Bellbottoms are out; cuffs are in.  Robert Frost is out; Philip Levine is in.

So too with the Federal Rules.

The Federal Rules of Evidence have been “restyled.” Yesterday, the new, restyled Federal Rules of Evidence went into effect.

A PDF of the new rules is available at several places on the web, including the Federal Evidence Review website, which also has also links to the legislative history and guiding principles for this restyling.   The Legal Information Institute (LII) at Cornell Law School helpfully has posted ebooks, as ePub or mobi files, of the restyled Federal Rules of Civil Procedure, Criminal Procedure, and Evidence.

The legislative history of the restyled Evidence Rules 101-1103 make clear that the changes were designed to make the rules simpler, more readable and understandable, without changing their substantive meaning.  Was this effort worth the time and money?

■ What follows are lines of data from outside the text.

(** * ir_collect.py: a shallow embedding and its verified properties

    Part I holds the model, in the order of [ir_collect.py]:
    - [Py]: the fragment of Python the script relies on (exceptions with
      their class hierarchy, [try]/[except], [for] loops over a state);
    - [Text]: a [str] as the bytes it stands for, and their encoding as
      UTF-8;
    - [Sha256]: [hashlib.sha256] as a streaming object, next to the
      one-shot FIPS 180-4 function;
    - [PosixPath]: [os.path.join], [basename], [normpath], [abspath],
      [relpath] and [str.rstrip];
    - [Fs]: directory trees, [os.walk], files with I/O faults and dates;
    - one module per function of the script: [Connections],
      [HashFiles], [WriteCsv], [Compress], [Upload], [Processes];
    - [Demo] and [Cases]: the concrete inputs the statements are tried
      on.

    Part II holds the proofs: facts about the libraries first, then one
    module of claims per function. *)

From Stdlib Require Import ZArith List Lia Bool.
From Stdlib Require Import Strings.String Strings.Ascii Strings.Byte.
From Stdlib Require Import Numbers.DecimalString Numbers.DecimalPos Numbers.DecimalZ.
From Equations Require Import Equations.
From stdpp Require Import base option list strings gmap.
Import ListNotations.

Set Default Proof Using "Type".

(* ===================================================================== *)
(** * Part I. Python: exceptions, outcomes, a state-and-exception monad *)
(* ===================================================================== *)

Module Py.

(** The exception classes that can reach the script: the builtin ones
    raised by [open], [read], [csv], the text codec, [struct] and
    [zipfile], and the ones [boto3] and [botocore] raise.  [parent] is the base class, leaving out the
    classes in between that neither the script nor its libraries
    name. *)
Inductive exc_class : Type :=
  | Exception
  | OSError
  | PermissionError
  | FileNotFoundError
  | IsADirectoryError
  | ValueError
  | UnicodeError
  | UnicodeEncodeError
  | StructError
  | IndexError
  | MemoryError
  | BotoCoreError
  | NoCredentialsError
  | EndpointConnectionError
  | ClientError
  | Boto3Error
  | S3UploadFailedError.

Definition parent (c : exc_class) : option exc_class :=
  match c with
  | Exception => None
  | OSError => Some Exception
  | PermissionError => Some OSError
  | FileNotFoundError => Some OSError
  | IsADirectoryError => Some OSError
  | ValueError => Some Exception
  | UnicodeError => Some ValueError
  | UnicodeEncodeError => Some UnicodeError
  | StructError => Some Exception
  | IndexError => Some Exception
  | MemoryError => Some Exception
  | BotoCoreError => Some Exception
  | NoCredentialsError => Some BotoCoreError
  | EndpointConnectionError => Some BotoCoreError
  | ClientError => Some Exception
  | Boto3Error => Some Exception
  | S3UploadFailedError => Some Boto3Error
  end.

Definition exc_class_eqb (a b : exc_class) : bool :=
  match a, b with
  | Exception, Exception | OSError, OSError
  | PermissionError, PermissionError
  | FileNotFoundError, FileNotFoundError
  | IsADirectoryError, IsADirectoryError
  | ValueError, ValueError | IndexError, IndexError
  | UnicodeError, UnicodeError
  | UnicodeEncodeError, UnicodeEncodeError
  | StructError, StructError
  | MemoryError, MemoryError
  | BotoCoreError, BotoCoreError
  | NoCredentialsError, NoCredentialsError
  | EndpointConnectionError, EndpointConnectionError
  | ClientError, ClientError | Boto3Error, Boto3Error
  | S3UploadFailedError, S3UploadFailedError => true
  | _, _ => false
  end.

(** [issubclass c d]: [d] is [c] or one of its ancestors.  No class is
    more than three steps below [Exception], so three steps up are
    enough. *)
Fixpoint issubclass_upto (depth : nat) (c d : exc_class) : bool :=
  exc_class_eqb c d ||
  match depth with
  | O => false
  | S k => match parent c with
           | Some p => issubclass_upto k p d
           | None => false
           end
  end.

Definition issubclass : exc_class -> exc_class -> bool := issubclass_upto 3.

(** A raised exception: its class and [str(e)]. *)
Record exc : Type := Exc { exc_cls : exc_class; exc_str : string }.

Definition isinstance (e : exc) (c : exc_class) : bool :=
  issubclass (exc_cls e) c.

(** [except (c1, c2, ...)] *)
Definition caught_by (cs : list exc_class) (e : exc) : bool :=
  existsb (isinstance e) cs.

Inductive outcome (A : Type) : Type :=
  | Return (a : A)
  | Raise (e : exc).
Arguments Return {A} a.
Arguments Raise {A} e.

(** Statements over a mutable state [S]: the state survives a [Raise],
    as the objects a Python function mutated survive its exception. *)
Definition M (S A : Type) : Type := S -> outcome A * S.

Definition ret {S A} (a : A) : M S A := fun s => (Return a, s).

Definition raise {S A} (e : exc) : M S A := fun s => (Raise e, s).

Definition bind {S A B} (m : M S A) (k : A -> M S B) : M S B :=
  fun s => match m s with
           | (Return a, s') => k a s'
           | (Raise e, s') => (Raise e, s')
           end.

Definition modify {S} (f : S -> S) : M S unit := fun s => (Return tt, f s).

(** [try: body  except cs as e: handler e] *)
Definition try_except {S A} (body : M S A) (cs : list exc_class)
    (handler : exc -> M S A) : M S A :=
  fun s => match body s with
           | (Return a, s') => (Return a, s')
           | (Raise e, s') =>
               if caught_by cs e then handler e s' else (Raise e, s')
           end.

(** [for x in xs: body x] *)
Fixpoint for_each {S A} (xs : list A) (body : A -> M S unit) : M S unit :=
  match xs with
  | [] => ret tt
  | x :: xs' => bind (body x) (fun _ => for_each xs' body)
  end.

(** Lifting a pure outcome (a call that touches no state of ours). *)
Definition lift {S A} (o : outcome A) : M S A := fun s => (o, s).

End Py.

Import Py.

Declare Scope py_scope.
Delimit Scope py_scope with py.
Notation "x <~ m ; k" := (bind m (fun x => k))
  (at level 20, m at level 100, k at level 200, only parsing) : py_scope.
Notation "m ;; k" := (bind m (fun _ => k))
  (at level 100, k at level 200, right associativity) : py_scope.

(** Carrying an equation into a [with] clause of [Equations]. *)
Definition inspect {A : Type} (x : A) : { y : A | x = y } :=
  exist _ x eq_refl.

(** [t in s] on Python strings. *)
Definition contains (s t : string) : Prop :=
  exists pre post : string, s = pre +:+ t +:+ post.

(* ===================================================================== *)
(** * Text: a str and its UTF-8 encoding                              *)
(* ===================================================================== *)

Module Text.

(** A Python [str] is kept as the bytes it stands for under the file
    system encoding, UTF-8 with the [surrogateescape] handler: that is
    how file names and command-line arguments reach the script.  The
    characters of the [str] are the well-formed UTF-8 sequences of the
    bytes, and every byte outside such a sequence is one lone surrogate
    (U+DC80 to U+DCFF) of the [str].  Encoding the [str] as UTF-8 with
    strict errors, which is what [open(..., encoding='utf-8')] and
    [zipfile] do, gives the bytes back when they are well-formed and
    raises [UnicodeEncodeError] when they are not. *)

Definition in_range (lo hi b : N) : bool := ((lo <=? b) && (b <=? hi))%N.

(** Well-formed UTF-8 (Unicode, table 3-7), read byte by byte: [need]
    continuation bytes are still due, the next of them within
    [lo .. hi].  Overlong forms, encoded surrogates and code points
    above U+10FFFF are not well-formed. *)
Fixpoint valid_from (need : nat) (lo hi : N) (s : string) : bool :=
  match s with
  | EmptyString => match need with O => true | S _ => false end
  | String c s' =>
      let b := N_of_ascii c in
      match need with
      | S k => in_range lo hi b && valid_from k 0x80 0xBF s'
      | O =>
          if (b <=? 0x7F)%N then valid_from 0 0x80 0xBF s'
          else if in_range 0xC2 0xDF b then valid_from 1 0x80 0xBF s'
          else if (b =? 0xE0)%N then valid_from 2 0xA0 0xBF s'
          else if (b =? 0xED)%N then valid_from 2 0x80 0x9F s'
          else if in_range 0xE1 0xEF b then valid_from 2 0x80 0xBF s'
          else if (b =? 0xF0)%N then valid_from 3 0x90 0xBF s'
          else if in_range 0xF1 0xF3 b then valid_from 3 0x80 0xBF s'
          else if (b =? 0xF4)%N then valid_from 3 0x80 0x8F s'
          else false
      end
  end.

Definition utf8_valid (s : string) : bool := valid_from 0 0x80 0xBF s.

(** The [UnicodeEncodeError] of the strict encoder.  [exc_str] keeps
    the error's [reason]; the text Python prints for it also names the
    codec, the first surrogate and its position. *)
Definition surrogates_not_allowed : exc :=
  Exc UnicodeEncodeError "surrogates not allowed".

(** [text.encode('utf-8')], for its effect *)
Definition encode_utf8 (text : string) : outcome unit :=
  if utf8_valid text then Return tt else Raise surrogates_not_allowed.

End Text.

(* ===================================================================== *)
(** * hashlib.sha256                                                  *)
(* ===================================================================== *)

Module Sha256.

Local Open Scope Z_scope.

Definition wrap32 (x : Z) : Z := x mod 2 ^ 32.
Definition add32 (x y : Z) : Z := wrap32 (x + y).
Definition rotr (n x : Z) : Z :=
  Z.lor (Z.shiftr x n) (wrap32 (Z.shiftl x (32 - n))).
Definition not32 (x : Z) : Z := Z.lxor x 0xffffffff.

Definition Ch (x y z : Z) : Z :=
  Z.lxor (Z.land x y) (Z.land (not32 x) z).
Definition Maj (x y z : Z) : Z :=
  Z.lxor (Z.lxor (Z.land x y) (Z.land x z)) (Z.land y z).
Definition Sigma0 (x : Z) : Z :=
  Z.lxor (Z.lxor (rotr 2 x) (rotr 13 x)) (rotr 22 x).
Definition Sigma1 (x : Z) : Z :=
  Z.lxor (Z.lxor (rotr 6 x) (rotr 11 x)) (rotr 25 x).
Definition sigma0 (x : Z) : Z :=
  Z.lxor (Z.lxor (rotr 7 x) (rotr 18 x)) (Z.shiftr x 3).
Definition sigma1 (x : Z) : Z :=
  Z.lxor (Z.lxor (rotr 17 x) (rotr 19 x)) (Z.shiftr x 10).

(** FIPS 180-4, section 4.2.2: the round constants are the first
    thirty-two bits of the fractional parts of the cube roots of the
    first sixty-four primes; section 5.3.3: the initial chaining words
    are those of the square roots of the first eight. *)
Definition primes : list Z :=
  [ 2; 3; 5; 7; 11; 13; 17; 19; 23; 29; 31; 37; 41; 43; 47; 53;
    59; 61; 67; 71; 73; 79; 83; 89; 97; 101; 103; 107; 109; 113; 127; 131;
    137; 139; 149; 151; 157; 163; 167; 173; 179; 181; 191; 193; 197; 199;
    211; 223; 227; 229; 233; 239; 241; 251; 257; 263; 269; 271; 277; 281;
    283; 293; 307; 311 ].

(** The integer cube root, one bit after the other from bit [k - 1]. *)
Fixpoint cbrt_bits (k : nat) (n r : Z) : Z :=
  match k with
  | O => r
  | S k' =>
      let r' := r + 2 ^ Z.of_nat k' in
      if r' * r' * r' <=? n then cbrt_bits k' n r' else cbrt_bits k' n r
  end.

Definition frac_cbrt32 (p : Z) : Z := wrap32 (cbrt_bits 36 (p * 2 ^ 96) 0).
Definition frac_sqrt32 (p : Z) : Z := wrap32 (Z.sqrt (p * 2 ^ 64)).

Definition K : list Z := Eval vm_compute in map frac_cbrt32 primes.

(** The eight chaining words. *)
Record hstate : Type := HState {
  ha : Z; hb : Z; hc : Z; hd : Z; he : Z; hf : Z; hg : Z; hh : Z }.

Definition H0 : hstate :=
  Eval vm_compute in
    match map frac_sqrt32 (firstn 8 primes) with
    | [a; b; c; d; e; f; g; h] => HState a b c d e f g h
    | _ => HState 0 0 0 0 0 0 0 0
    end.

Definition byte_val (b : byte) : Z := Z.of_N (Byte.to_N b).

Definition byte_of_Z (z : Z) : byte :=
  match Byte.of_N (Z.to_N (z mod 256)) with
  | Some b => b
  | None => x00
  end.

(** Big-endian 32-bit words of a block. *)
Fixpoint be_words (bs : list byte) : list Z :=
  match bs with
  | b0 :: b1 :: b2 :: b3 :: rest =>
      (byte_val b0 * 2 ^ 24 + byte_val b1 * 2 ^ 16
       + byte_val b2 * 2 ^ 8 + byte_val b3) :: be_words rest
  | _ => []
  end.

(** Message schedule: [k] more words after the ones in [w]. *)
Fixpoint expand (k : nat) (w : list Z) : list Z :=
  match k with
  | O => w
  | S k' =>
      let t := length w in
      let wt := add32 (add32 (add32 (sigma1 (nth (t - 2) w 0))
                                    (nth (t - 7) w 0))
                             (sigma0 (nth (t - 15) w 0)))
                      (nth (t - 16) w 0) in
      expand k' (w ++ [wt])
  end.

Definition schedule (block : list byte) : list Z :=
  expand 48 (be_words block).

Definition round (s : hstate) (kw : Z * Z) : hstate :=
  let '(HState a b c d e f g h) := s in
  let T1 := add32 (add32 (add32 (add32 h (Sigma1 e)) (Ch e f g)) (fst kw))
                  (snd kw) in
  let T2 := add32 (Sigma0 a) (Maj a b c) in
  HState (add32 T1 T2) a b c (add32 d T1) e f g.

Definition compress (s : hstate) (block : list byte) : hstate :=
  let '(HState a b c d e f g h) :=
    fold_left round (combine K (schedule block)) s in
  HState (add32 (ha s) a) (add32 (hb s) b) (add32 (hc s) c)
         (add32 (hd s) d) (add32 (he s) e) (add32 (hf s) f)
         (add32 (hg s) g) (add32 (hh s) h).

(** Feed every complete 64-byte block of [bs] to [step]; return the
    resulting state and the bytes left over. *)
Section Absorb.
Context {St : Type} (step : St -> list byte -> St).

Equations? absorb_with (s : St) (bs : list byte) : St * list byte
  by wf (length bs) lt :=
absorb_with s bs with inspect (64 <=? length bs)%nat := {
  | exist _ true _ => absorb_with (step s (firstn 64 bs)) (skipn 64 bs)
  | exist _ false _ => (s, bs) }.
Proof.
  apply Nat.leb_le in e. rewrite length_skipn. lia.
Qed.
End Absorb.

The rules on expert witness opinion testimony are my particular interest.

Rule 703. Bases of an Expert’s Opinion Testimony

An expert may base an opinion on facts or data in the case that the expert has been made aware of or personally observed. If experts in the particular field would reasonably rely on those kinds of facts or data in forming an opinion on the subject, they need not be admissible for the opinion to be admitted. But if the facts or data would otherwise be inadmissible, the proponent of the opinion may disclose them to the jury only if their probative value in helping the jury evaluate the opinion substantially outweighs their prejudicial effect.

(Legislative History: Pub. L. 93-595, Jan. 2, 1975; Mar. 2, 1987, eff. Oct. 1, 1987; Apr. 17, 2000, eff. Dec. 1, 2000; Apr. 26, 2011, eff. Dec. 1, 2011.)

The rule specifies what happens “[i]f experts in the particular field would reasonably rely on those kinds of facts or data in forming an opinion on the subject,” but what happens “if not“?  The common reading interpolates “only” before “if,” but Rule 703 before and after restyling misses this drafting point.

So too does Rule 702:

Rule 702. Testimony by Expert Witnesses

A witness who is qualified as an expert by knowledge, skill, experience, training, or education may testify in the form of an opinion or otherwise if:

(a) the expert’s scientific, technical, or other specialized knowledge will help the trier of fact to understand the evidence or to determine a fact in issue;

(b) the testimony is based on sufficient facts or data;

(c) the testimony is the product of reliable principles and methods; and

(d) the expert has reliably applied the principles and methods to the facts of the case.

(Legislative History: Pub. L. 93-595, Jan. 2, 1975; Apr. 17, 2000, eff. Dec. 1, 2000; Apr. 26, 2011, eff. Dec. 1, 2011.)

And if not?

The enumeration of (a) through (d) in Rule 702, however, is an improvement for reading and comprehension, especially with the conjunction connecting the last member of the series.

I suppose at age 36, everyone is entitled to a makeover.